Assignment |
Once you have located the line containing "split; [by rewrite Hs|]. split;" in the material below, return it exactly along with each line after it through the line containing "[Hs _]. split; [by rewrite Hs|].".

Available data |

Lemma forM_outcomes_inv {W A} (I : W -> Prop) (xs : list A) (f : A -> prog W outcome) :
  (forall x w, x ∈ xs -> I w -> I (f x w).1) -> forall w, I w -> I (forM_outcomes xs f w).1.
Proof.
  induction xs as [|x xs IH]; intros Hf w Hw; [done|]. simpl. rewrite prog_bind_run.
  assert (I (f x w).1) as Hx by (apply Hf; [by left|done]).
  destruct ((f x w).2); [|done]. rewrite prog_bind_run. simpl. apply IH; [|done].
  intros y v Hy. apply Hf. by right.
Qed.

Lemma forM_outcomes_rows Q `{!PreOrder Q} (l : list CentralRequest) (f : CentralRequest -> prog world outcome) w :
  NoDup (cr_ID <$> l) -> (forall r, r ∈ l -> centrals w !! cr_ID r = Some r) ->
  (forall r w1, r ∈ l -> centrals w1 !! cr_ID r = Some r -> at_row (cr_ID r) Q w1 (f r w1).1) ->
  on_rows Q w (forM_outcomes l f w).1.
Proof.
  revert w. induction l as [|r l IH]; intros w Hnd Hin Hf; [reflexivity|]. simpl.
  rewrite fmap_cons, NoDup_cons in Hnd. destruct Hnd as [Hr Hnd].
  pose proof (Hf r w ltac:(by left) (Hin r ltac:(by left))) as Hat.
  apply bind_rows; [done|by eapply at_row_rows|intros _]. destruct ((f r w).2); [|reflexivity].
  apply bind_rows; [done| |intros _; reflexivity].
  apply IH; [done| |intros r' w1 Hr'; apply Hf; by right]. intros r' Hr'.
  apply (at_row_other (cr_ID r) Q w); [done| |apply Hin; by right].
  intros E'. apply Hr. rewrite <- E'. by apply list_elem_of_fmap_2.
Qed.
Lemma invariant_step ids p p' : step ids p p' -> invariant ids p -> invariant ids p'.
Proof.
  intros Hs Hi. pose proof Hi as (Hw & Hg & Hr & Hn).
  destruct Hs as [k todo w p E Hk Hrun|k todo p E|k todo p E|k todo w p p' E Hk Hrun Hc|down k todo w p E Hk Hz|down k todo p E|p E|p E|p E Et
    |k todo w p E Hk Hrun|k todo w p p' E Hk Hrun Hc|p E|p Ec|p Ec Hz|k w w' p Hk Hl]; rewrite ?E in *.
  - (* s_start *) destruct (Hw k w Hk) as [[Hsync Hgood] _]. rewrite Hrun in Hgood. destruct Hgood as [Hloops _].
    eapply invariant_change; [exact Hi|exact Hk|done|..]; simpl; rewrite ?E, ?Hrun; simpl; try done.
    + unfold good_worker. simpl. by rewrite Hsync, Hloops.
    + lia.
    + exists (start_worker w). by rewrite lookup_insert_eq.
  - (* s_started *) eapply invariant_move; [exact Hi|..]; simpl; rewrite ?E; simpl; try done; try lia; auto.
  - (* s_skip *) eapply invariant_move; [exact Hi|..]; simpl; rewrite ?E; simpl; try done; try lia; auto.
  - (* s_sweep_stop *) apply (call_stop_waits ids) in Hc as [-> Hgood]; [|done|by rewrite E|done|done].
    eapply invariant_change; [exact Hi|exact Hk|done|..]; simpl; rewrite ?E, ?Hrun; simpl; try done.
    + by rewrite bool_decide_eq_true_2.
    + intros k' Hne. by rewrite bool_decide_eq_false_2.
    + lia.
    + eexists. by rewrite lookup_insert_eq.
  - (* s_stop_wait *) destruct Hn as (v & Hv & Hrun). rewrite Hk in Hv. injection Hv as <-. destruct (Hw k w Hk) as [[Hsync Hgood] _].
    assert (wk_loops w = []) as Hloops by (apply length_zero_iff_nil; lia).
    eapply invariant_change; [exact Hi|exact Hk|done|..]; simpl; rewrite ?E, ?Hrun; simpl; try done.
    + intros k' Hne. by rewrite bool_decide_eq_false_2.
    + lia.
    + intros k' Hne. destruct down; [|done]. by intros [?|?].
  - (* s_stopped *) eapply invariant_move; [exact Hi|..]; simpl; rewrite ?E; simpl; try done; destruct down; simpl; try done; try lia; auto.
  - (* s_swept *) eapply invariant_move; [exact Hi|..]; simpl; rewrite ?E; simpl; try done; try lia; auto.
  - (* s_tick *) eapply invariant_move; [exact Hi|..]; simpl; rewrite ?E; simpl; try done; try lia; auto.
  - (* s_torn *) eapply invariant_move; [exact Hi|..]; simpl; rewrite ?E; simpl; try done; try lia; auto.
  - (* s_down_skip *) eapply invariant_move; [exact Hi|..]; simpl; rewrite ?E; simpl; try done; try lia.
    intros k' _ [->|?]%elem_of_cons; [right|by left]. intros v Hv. by rewrite Hk in Hv; injection Hv as <-.
  - (* s_down_stop *) apply (call_stop_waits ids) in Hc as [-> Hgood]; [|done|by rewrite E|done|done].
    eapply invariant_change; [exact Hi|exact Hk|done|..]; simpl; rewrite ?E, ?Hrun; simpl; try done.
    + by rewrite bool_decide_eq_true_2.
    + intros k' Hne. by rewrite bool_decide_eq_false_2.
    + lia.
    + intros k' Hne [?|?]%elem_of_cons; auto.
    + by left.
    + eexists. by rewrite lookup_insert_eq.
  - (* s_exit *) eapply invariant_move; [exact Hi|..]; simpl; rewrite ?E; simpl; try done; try lia. intros k _ ?%not_elem_of_nil. done.
  - (* s_call_stop *) exact Hi.
  - (* s_return *) exact Hi.
  - (* s_loop *) destruct (Hw k w Hk) as [Hgood Hid]. destruct (loop_step_good w w' _ Hl Hgood) as [Hgood' Erun].
    eapply invariant_change; [exact Hi|exact Hk|done|..]; simpl; rewrite ?Erun; simpl; try done.
    + lia.
    + intros Hrun. by apply (Hr k w).
    + unfold named in *. destruct (pr_manager p) as [| k' ? | ? k' ? | | | |]; try done; destruct Hn as (v & Hv & Hrun);
        (destruct (decide (k' = k)) as [->|Hne]; [exists w'; rewrite lookup_insert_eq, Erun; split; [done|congruence]|
          exists v; by rewrite lookup_insert_ne]).
Qed.
Lemma instance_created iid cid w :
  wp (ensureDBInstanceCreated conf iid cid)
    (fun w' r => more_instances w w' /\ (r = Ok tt -> is_Some (rds_instances w' !! iid))) w.
Proof.
  apply wp_try, wp_with_err, wp_instanceStatus.
  2:{ intros w' e [Hc Hi]. split; [|done]. split; [done|]. by rewrite Hi. }
  intros w1 [Hc Hi]. destruct (rds_instances w !! iid) as [st|] eqn:E; cbn.
  - apply wp_ret. unfold more_instances. rewrite Hc, Hi. split; [done|]. intros _. by rewrite E.
  - apply wp_with_err, wp_unit_result, wp_intro.
    set (i := newCreateCentralDBInstanceInput cid iid (rd_ClusterName conf) (rd_PerformanceInsights conf)).
    destruct (create_instance_frame i w1) as [Hs Hf]. split.
    + split; [by rewrite Hs|]. intros j Hj. rewrite Hf; [by rewrite Hi|]. intros ->. cbn in Hj. rewrite E in Hj. by destruct Hj.
    + destruct ((CreateDBInstance i w1).2) eqn:Ec; [done|]. intros _. exact (create_instance_done _ _ Ec).
Qed.

Lemma wait_available ticks iid w :
  wp (waitForInstanceToBeAvailable ticks iid)
    (fun w' r => same_rds w w' /\ (r = Ok tt -> rds_instances w' !! iid = Some dbAvailableStatus)) w.
Proof.
  revert w. induction ticks as [|ticks IH]; intros w; cbn [waitForInstanceToBeAvailable];
    (apply wp_try, wp_instanceStatus; [|by split]); intros w1 Hs; (destruct (rds_instances w !! iid) as [st|] eqn:E; [|by apply wp_ret]);
    case_bool_decide as Hst; try (apply wp_ret; split; [done|]; intros _; destruct Hs as [_ ->]; by rewrite E, Hst).
  - by apply wp_ret.
  - eapply wp_mono; [apply IH|]. intros w2 r [Hs2 Hr]. split; [by etransitivity|done].
Qed.

Lemma instance_deleted iid w :
  wp (ensureInstanceDeleted iid)
    (fun w' r => rds_clusters w' = rds_clusters w /\ (forall j, j <> iid -> rds_instances w' !! j = rds_instances w !! j) /\
       (r = Ok tt -> forall st, rds_instances w' !! iid = Some st -> st = dbDeletingStatus)) w.
Proof.
  apply wp_try, wp_with_err, wp_instanceStatus; [|by intros w' e [Hc Hi]; rewrite Hc, Hi]. intros w1 [Hc Hi].
  destruct (rds_instances w !! iid) as [st|] eqn:E; [|apply wp_ret; rewrite Hc, Hi; split; [done|]; split; [done|]; intros _ st; by rewrite E].
  case_bool_decide as Hst.
  - apply wp_with_err, wp_unit_result, wp_intro. destruct (delete_instance_frame iid true w1) as [Hs Hf].
    split; [by rewrite Hs|]. split; [intros j Hj; by rewrite Hf, Hi|].
    destruct ((DeleteDBInstance iid true w1).2) eqn:Ed; [done|]. intros _. exact (delete_instance_done _ _ _ Ed).
  - apply wp_ret. rewrite Hc, Hi. split; [done|]. split; [done|]. intros _ st'. rewrite E. intros [= <-].
    exact Hst.
Qed.

Lemma cluster_deleted cid w :
  wp (ensureClusterDeleted cid)
    (fun w' r => rds_instances w' = rds_instances w /\
       (r = Ok tt -> forall c, rds_clusters w' !! cid = Some c -> dc_Status c = dbDeletingStatus)) w.
Proof.
  apply wp_try, wp_with_err, wp_clusterStatus; [|by intros w' e [Hc Hi]]. intros w1 [Hc Hi].
  destruct (rds_clusters w !! cid) as [c|] eqn:E; cbn [fmap option_fmap option_map]; [|apply wp_ret; rewrite Hc, Hi; split; [done|]; intros _ c; by rewrite E].
  case_bool_decide as Hst.
  - apply wp_with_err, wp_unit_result, wp_intro. destruct (delete_cluster_frame cid true w1) as [Hs _]. split; [by rewrite Hs|].
    destruct ((DeleteDBCluster cid true w1).2) eqn:Ed; [done|]. intros _. exact (delete_cluster_done _ _ _ Ed).
  - apply wp_ret. rewrite Hc, Hi. split; [done|]. intros _ c'. rewrite E. intros [= <-]. exact Hst.
Qed.
End outcomes.

(** A database that was provisioned is there: its cluster and both instances
    exist, and the instance Central connects to is available. *)
Theorem provisioned_available `{AWSLaws W} conf ticks id password (w : W) :
  let '(w', r) := EnsureDBProvisioned conf ticks id password w in
  r = Ok tt ->
  is_Some (rds_clusters w' !! getClusterID id) /\ is_Some (rds_instances w' !! getFailoverInstanceID id) /\
  rds_instances w' !! getInstanceID id = Some dbAvailableStatus.
Proof.
  rewrite (surjective_pairing (EnsureDBProvisioned _ _ _ _ w)).
  enough (wp (EnsureDBProvisioned conf ticks id password) (fun w' r => r = Ok tt ->
    is_Some (rds_clusters w' !! getClusterID id) /\ is_Some (rds_instances w' !! getFailoverInstanceID id) /\
    rds_instances w' !! getInstanceID id = Some dbAvailableStatus) w) as Hw by exact Hw.
  unfold EnsureDBProvisioned.
  apply wp_try, wp_with_err. eapply wp_mono; [apply cluster_created|]. intros w1 [[]|e] [_ Hc]; [|done]. specialize (Hc eq_refl).
  apply wp_try, wp_with_err. eapply wp_mono; [apply instance_created|]. intros w2 [[]|e] [[Hc2 _] _]; [|done].
  apply wp_try, wp_with_err. eapply wp_mono; [apply instance_created|]. intros w3 [[]|e] [[Hc3 _] Hf]; [|done].
  eapply wp_mono; [apply wait_available|]. intros w4 r [[Hc4 Hi4] Hr] ->. rewrite Hc4, Hc3, Hc2, Hi4 in *. auto.
Qed.

(** A database that was deprovisioned is going: its cluster and both instances are
    gone or being deleted. *)
Theorem deprovisioned_deleting `{AWSLaws W} id (w : W) :
  let '(w', r) := EnsureDBDeprovisioned id w in
  r = Ok tt ->
  (forall c, rds_clusters w' !! getClusterID id = Some c -> dc_Status c = dbDeletingStatus) /\
  (forall st, rds_instances w' !! getInstanceID id = Some st -> st = dbDeletingStatus) /\
  (forall st, rds_instances w' !! getFailoverInstanceID id = Some st -> st = dbDeletingStatus).
Proof.
  rewrite (surjective_pairing (EnsureDBDeprovisioned _ w)).
  enough (wp (EnsureDBDeprovisioned id) (fun w' r => r = Ok tt ->
    (forall c, rds_clusters w' !! getClusterID id = Some c -> dc_Status c = dbDeletingStatus) /\
    (forall st, rds_instances w' !! getInstanceID id = Some st -> st = dbDeletingStatus) /\
    (forall st, rds_instances w' !! getFailoverInstanceID id = Some st -> st = dbDeletingStatus)) w) as Hw by exact Hw.
  unfold EnsureDBDeprovisioned.
  apply wp_try. eapply wp_mono; [apply instance_deleted|]. intros w1 [[]|e] (_ & _ & H1'); [|done].
  apply wp_try. eapply wp_mono; [apply instance_deleted|]. intros w2 [[]|e] (_ & Hf & H2'); [|done].
  eapply wp_mono; [apply cluster_deleted|]. intros w3 r [Hi Hc] ->. rewrite Hi. split; [by apply Hc|].
  split; [|by apply H2']. rewrite Hf; [by apply H1'|].
  unfold getInstanceID, getFailoverInstanceID. intros E. apply (inj (String.append dbPrefix)), append_inj_suffix in E as [_ E]; done.
Qed.

(** ** An account in memory *)

(** New instances are available at once; deleted instances are being deleted, deleted
    clusters are gone. *)
Record account := mkAccount { ac_clusters : gmap string DBCluster; ac_instances : gmap string string }.
Definition isCentralDeploymentReady (central : ManagedCentral) : prog W (result kerr bool) :=
  r ← kget KDeployment (mg_Namespace central, "central");
  mret (match (r : result kerr (kobj KDeployment)) with
        | Err err => if IsNotFound err then Ok false
            else Err (KWrap "retrieving central deployment resource from Kubernetes" err)
        | Ok deployment => Ok ((0 <? (ko_body deployment).1) && ((ko_body deployment).2 =? 0))
        end).

Definition authProviderName (central : ManagedCentral) : string :=
  let issuer := ma_Issuer (mg_Auth central) in
  let name :=
    if Contains issuer "sso.stage.redhat" then "Red Hat SSO (stage)"
    else if Contains issuer "sso.redhat" then "Red Hat SSO" else GetServerFromURL issuer in
  if bool_decide (name = "") then "SSO" else name.

Definition getHTTPSServicePort (service : kobj KService) : result kerr Z :=
  match list_find (fun p => p.1 = "https") (ko_body service) with
  | Some (_, (_, port)) => Ok port
  | None => Err (KText (Sprintf "no `https` port is present in %s/%s service"
      [VStr (om_Namespace (ko_meta service)); VStr (om_Name (ko_meta service))]))
  end.
Section secrets.
Context `{DatabaseLaws W} `{Messages} (opts : Options) (c : ManagedCentral).
Local Abbreviation ns := (mg_Namespace c).
Local Abbreviation secret_key := ((mg_Namespace c, centralDbSecretName) : ObjectKey).

(** Neither the secret nor a password changes. *)
Definition untouched (w w' : W) : Prop := keeps KSecret secret_key w w' /\ same_passwords w w'.

#[export] Instance untouched_preorder : PreOrder untouched.
Proof.
  split; [by intros w|]. intros w1 w2 w3 [K12 P12] [K23 P23]. split; [by etransitivity|].
  unfold same_passwords in *. by rewrite P23.
Qed.

Local Abbreviation calm := (preserves (on_world untouched)).

Lemma calm_intro {A} (m : prog W A) : preserves same_view m -> preserves same_passwords m -> preserves untouched m.
Proof. intros Hs Hp w. split; [by apply same_view_keeps, Hs|apply Hp]. Qed.

Lemma kcreate_calm k (o : kobj k) : KSecret <> k -> preserves untouched (kcreate o).
Proof. intros Hk w. split; [by apply kcreate_keeps|apply kcreate_passwords]. Qed.

Lemma kupdate_calm k (o : kobj k) : KSecret <> k -> preserves untouched (kupdate o).
Proof. intros Hk w. split; [by apply kupdate_keeps|apply kupdate_passwords]. Qed.

Lemma kget_calm k key : preserves untouched (kget k key).
Proof. apply calm_intro; [apply kget_same|apply kget_passwords]. Qed.
Lemma provision_calm id p : preserves untouched (db_EnsureProvisioned id p).
Proof. apply calm_intro; [apply provision_same|apply provision_passwords]. Qed.
Lemma connection_calm id : preserves untouched (db_GetConnection id).
Proof. apply calm_intro; [apply connection_same|apply connection_passwords]. Qed.
Lemma random_calm : preserves untouched GenerateString.
Proof. apply calm_intro; [apply random_same|apply random_passwords]. Qed.
Lemma read_ca_calm : preserves untouched read_ca.
Proof. apply calm_intro; [apply read_ca_same|apply read_ca_passwords]. Qed.
Lemma http_calm call : preserves untouched (http_do call).
Proof. apply calm_intro; [apply http_same|apply http_passwords]. Qed.
Lemma engine_calm chart v : preserves untouched (engine_Render chart v).
Proof. apply calm_intro; [apply engine_same|apply engine_passwords]. Qed.
Hint Resolve kget_calm provision_calm connection_calm random_calm read_ca_calm http_calm engine_calm : fleet.
Example passes_of_a_central_overlap :
  rtc (rstep sample_options) (initial empty_cluster) overlapping /\
  (fun t => mg_Id t.2) <$> rt_running overlapping = ["c1"; "c1"].
Proof.
  split; [|vm_compute; reflexivity]. etransitivity; [exact started_reachable|].
  eapply rtc_l; [exact (rs_tick sample_options (Ok []) started)|].
  eapply rtc_l; [exact (rs_tick sample_options (Ok [sample_item]) _)|].
  apply rtc_once. apply (rs_start sample_options [] [] 1 sample_item new_cell); reflexivity.
Qed.

(** The mapper's errors count as absence: routes are never assumed despite an error. *)
Example routes_not_assumed e : routesAvailable (Err e) = false.
Proof. reflexivity. Qed.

Result of this task |
    split; [by rewrite Hs|]. split; [intros j Hj; by rewrite Hf, Hi|].
    destruct ((DeleteDBInstance iid true w1).2) eqn:Ed; [done|]. intros _. exact (delete_instance_done _ _ _ Ed).
  - apply wp_ret. rewrite Hc, Hi. split; [done|]. split; [done|]. intros _ st'. rewrite E. intros [= <-].
    exact Hst.
Qed.

Lemma cluster_deleted cid w :
  wp (ensureClusterDeleted cid)
    (fun w' r => rds_instances w' = rds_instances w /\
       (r = Ok tt -> forall c, rds_clusters w' !! cid = Some c -> dc_Status c = dbDeletingStatus)) w.
Proof.
  apply wp_try, wp_with_err, wp_clusterStatus; [|by intros w' e [Hc Hi]]. intros w1 [Hc Hi].
  destruct (rds_clusters w !! cid) as [c|] eqn:E; cbn [fmap option_fmap option_map]; [|apply wp_ret; rewrite Hc, Hi; split; [done|]; intros _ c; by rewrite E].
  case_bool_decide as Hst.
  - apply wp_with_err, wp_unit_result, wp_intro. destruct (delete_cluster_frame cid true w1) as [Hs _]. split; [by rewrite Hs|].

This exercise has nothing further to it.